*** Opening of DATA SUPPLIED ***

(** A [NaN] has no sign, and neither has a difference with one. *)
Lemma sign_sub_nan (e l : float) :
  PrimFloat.is_nan e = true -> sign (e - l)%float = 0.
Proof.
  intros H. rewrite sign_float, !ltb_spec, sub_spec.
  unfold PrimFloat.is_nan in H. apply negb_true_iff in H.
  rewrite eqb_spec in H.
  destruct (Prim2SF e) as [[|]|[|]| |[|] m ex]; try discriminate H;
    try reflexivity;
    unfold SFeqb in H; cbn [SFcompare] in H;
    rewrite Z.compare_refl, Pos.compare_cont_refl in H; discriminate H.
Qed.

(** ** The gap prediction *)

(** C5, as stated, fails in the arithmetic the code runs on: a move of one
    unit in the last place of the current price is lost when it is added
    to 1, and the expected open equals the local price. *)
Lemma renderGap_sign_counterexample :
  ~ gap_sign_claim (mkQuote (JNum 4000.0000000000005) (JNum 3990) (JNum 4000))
                   (mkQuote (JNum 100) (JNum 99) JUndefined)
                   GOLD_MODEL.
Proof.
  intros H.
  destruct (H eq_refl eq_refl eq_refl eq_refl blankSink) as (e & He & Hsign).
  vm_compute in He. injection He as <-.
  vm_compute in Hsign. discriminate.
Qed.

*** Close of DATA SUPPLIED ***

▸ PROBLEM TO WORK ON
Please return all lines above in which the string "Hsign" is found.

▸ RESULT OF THIS TASK
  destruct (H eq_refl eq_refl eq_refl eq_refl blankSink) as (e & He & Hsign).
  vm_compute in Hsign. discriminate.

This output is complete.